(Beginning of EXCERPTED DATA)

(** [elapsed] is the time since the start; [now] and [now'] are the readings
    of the breaker's clock, taken when there is a PostgreSQL pool. *)
Definition health (elapsed now now' : Z) r : HealthResponse * Running Q A :=
  let s := run_settings r in
  let redis_required := needs_redis s in
  let redis_status := if redis_required then Health.st_status (Health.stats (run_health r)) else Health.Disabled in
  let is_redis_healthy := is_healthy redis_status in
  let conn_stats := Connection.stats (run_manager r) in
  let queue_stats := q_stats (run_queue r) in
  let probe :=
    match run_postgres r with
    | Some (size, idle) =>
      let a := CircuitBreaker.allow_request (run_breaker r) now now' in
      (Some {| phr_status := "connected"; phr_connected := a.1; phr_pool_size := size; phr_idle_connections := idle |},
       set_breaker a.2 r)
    | None => (None, r)
    end in
  ({| hr_status := if negb redis_required || is_redis_healthy then "healthy" else "degraded";
      hr_version := CARGO_PKG_VERSION; hr_uptime_seconds := elapsed / 10 ^ 9;
      hr_redis := {| rhr_status := Health.as_str redis_status; rhr_connected := is_redis_healthy |};
      hr_postgres := probe.1;
      hr_connections := {| chr_total := stat_total_connections conn_stats; chr_unique_users := stat_unique_users conn_stats;
                           chr_channels_count := size (stat_channels conn_stats) |};
      hr_queue := {| qhr_enabled := q_is_enabled (run_queue r); qhr_backend := set_backend (queue s);
                     qhr_total_messages := total_messages queue_stats;
                     qhr_users_with_queue := users_with_queue queue_stats |};
      hr_cluster := if cc_enabled (cluster s)
                    then Some {| clr_enabled := true; clr_server_id := cc_server_id (cluster s) |} else None |},
   probe.2).

(** ** Statistics *)

Record ConnectionStatsResponse := {
  csr_total_connections : nat; csr_unique_users : nat; csr_channels : gmap string nat;
}.
Record RedisStats := {
  rs_status : string; rs_connected : bool; rs_circuit_breaker_state : string; rs_circuit_breaker_failures : Z;
  rs_reconnection_attempts : Z; rs_total_reconnections : Z;
}.
Record AckStatsResponse := {
  asr_enabled : bool; asr_total_tracked : Z; asr_total_acked : Z; asr_total_expired : Z; asr_pending_count : Z;
  asr_ack_rate : f64; asr_avg_latency_ms : Z;
}.
Record StatsResponse := {
  sr_connections : ConnectionStatsResponse; sr_notifications : DispatcherStats; sr_redis : RedisStats;
  sr_ack : option AckStatsResponse;
}.

Definition circuit_text (s : CircuitBreaker.CircuitState) : string :=
  match s with CircuitBreaker.Closed => "closed" | CircuitBreaker.Open => "open" | CircuitBreaker.HalfOpen => "half_open" end.

(** The channel names are left out: they would show one tenant's to another. *)
Definition stats (now now' : Z) r : StatsResponse * Running Q A :=
  let conn_stats := Connection.stats (run_manager r) in
  let redis_health := Health.stats (run_health r) in
  let circuit_breaker := CircuitBreaker.stats (run_breaker r) now now' in
  ({| sr_connections := {| csr_total_connections := stat_total_connections conn_stats;
                           csr_unique_users := stat_unique_users conn_stats; csr_channels := ∅ |};
      sr_notifications := run_dispatcher r;
      sr_redis := {| rs_status := Health.as_str (Health.st_status redis_health);
                     rs_connected := is_healthy (Health.st_status redis_health);
                     rs_circuit_breaker_state := circuit_text (CircuitBreaker.st_state circuit_breaker.1);
                     rs_circuit_breaker_failures := CircuitBreaker.st_failure_count circuit_breaker.1;
                     rs_reconnection_attempts := Health.st_reconnection_attempts redis_health;
                     rs_total_reconnections := Health.st_total_reconnections redis_health |};
      sr_ack := if a_is_enabled (run_ack r) then
                  let ack := a_stats (run_ack r) in
                  Some {| asr_enabled := true; asr_total_tracked := st_total_tracked ack;
                          asr_total_acked := st_total_acked ack; asr_total_expired := st_total_expired ack;
                          asr_pending_count := pending_count_stat ack; asr_ack_rate := ack_rate ack;
                          asr_avg_latency_ms := avg_latency_ms ack |}
                else None |}, set_breaker circuit_breaker.2 r).

(** ** Scraping *)

Definition circuit_gauge (s : CircuitBreaker.CircuitState) : Z :=
  match s with CircuitBreaker.Closed => 0 | CircuitBreaker.Open => 1 | CircuitBreaker.HalfOpen => 2 end.

Definition update_metrics_from_state (now now' : Z) r : list update * Running Q A :=
  let conn_stats := Connection.stats (run_manager r) in
  let is_connected := is_healthy (Health.st_status (Health.stats (run_health r))) in
  let circuit_breaker := CircuitBreaker.stats (run_breaker r) now now' in
  let queue_stats := q_stats (run_queue r) in
  ([SetTo CONNECTIONS_TOTAL (i64 (Z.of_nat (stat_total_connections conn_stats)));
    SetTo USERS_CONNECTED (i64 (Z.of_nat (stat_unique_users conn_stats)));
    SetTo CHANNELS_ACTIVE (i64 (Z.of_nat (size (stat_channels conn_stats))));
    SetTo REDIS_CONNECTION_STATUS (if is_connected then 1 else 0);
    SetTo REDIS_CIRCUIT_BREAKER_STATE (circuit_gauge (CircuitBreaker.st_state circuit_breaker.1))] ++
   (if q_is_enabled (run_queue r) then
      [SetTo QUEUE_SIZE_TOTAL (i64 (Z.of_nat (total_messages queue_stats)));
       SetTo QUEUE_USERS_TOTAL (i64 (Z.of_nat (users_with_queue queue_stats)))]
    else []) ++
   (if a_is_enabled (run_ack r) then [SetTo ACK_PENDING (i64 (pending_count_stat (a_stats (run_ack r))))] else []),
   set_breaker circuit_breaker.2 r).

Record MetricsResponse := { mr_status : Z; mr_content_type : string; mr_body : string }.

(** [encode] prints the gathered samples; [None] would be a panic. *)
Definition prometheus_metrics (encode : Samples -> result string string) (now now' : Z) (samples : Samples) r
  : option (MetricsResponse * Samples * Running Q A) :=
  let u := update_metrics_from_state now now' r in
  match apply_all u.1 samples with
  | None => None
  | Some samples' =>
    Some (match encode samples' with
          | Ok output => {| mr_status := 200; mr_content_type := "text/plain; version=0.0.4; charset=utf-8"; mr_body := output |}
          | Err e => {| mr_status := 500; mr_content_type := "text/plain"; mr_body := "Failed to encode metrics: " +:+ e |}
          end, samples', u.2)
  end.
End endpoints.

(** ** Tracing *)

Inductive Sampler := AlwaysOn | AlwaysOff | TraceIdRatioBased (ratio : f64).
Definition sampler_of (c : OtelConfig) : Sampler :=
  if f64_leb (f64_of_Z 1) (sampling_ratio c) then AlwaysOn
  else if f64_leb (sampling_ratio c) (f64_of_Z 0) then AlwaysOff
  else TraceIdRatioBased (sampling_ratio c).

Inductive TelemetryError := TracerInit (e : string) | ExporterBuild (e : string).
Definition telemetry_error_display (e : TelemetryError) : string :=
  match e with
  | TracerInit e => "Failed to initialize OpenTelemetry tracer: " +:+ e
  | ExporterBuild e => "Failed to build OTLP exporter: " +:+ e
  end.
(** What the tracer provider is built from. *)
Record TracerSetup := { tr_sampler : Sampler; tr_service_name : string; tr_service_version : string }.
Definition init_otel_tracer (exporter : string -> result string unit) (c : OtelConfig) : result TelemetryError TracerSetup :=
  match exporter (otel_endpoint c) with
  | Err e => Err (ExporterBuild e)
  | Ok _ => Ok {| tr_sampler := sampler_of c; tr_service_name := otel_service_name c; tr_service_version := CARGO_PKG_VERSION |}
  end.
(** The provider of the guard, if tracing is on. *)
Definition init_telemetry (exporter : string -> result string unit) (c : OtelConfig)
  : result TelemetryError (option TracerSetup) :=
  if otel_enabled c then match init_otel_tracer exporter c with Ok p => Ok (Some p) | Err e => Err e end else Ok None.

(End of EXCERPTED DATA)

Which lines in the data above hold the word "bool"? Return each of them.

  rs_status : string; rs_connected : bool; rs_circuit_breaker_state : string; rs_circuit_breaker_failures : Z;
  asr_enabled : bool; asr_total_tracked : Z; asr_total_acked : Z; asr_total_expired : Z; asr_pending_count : Z;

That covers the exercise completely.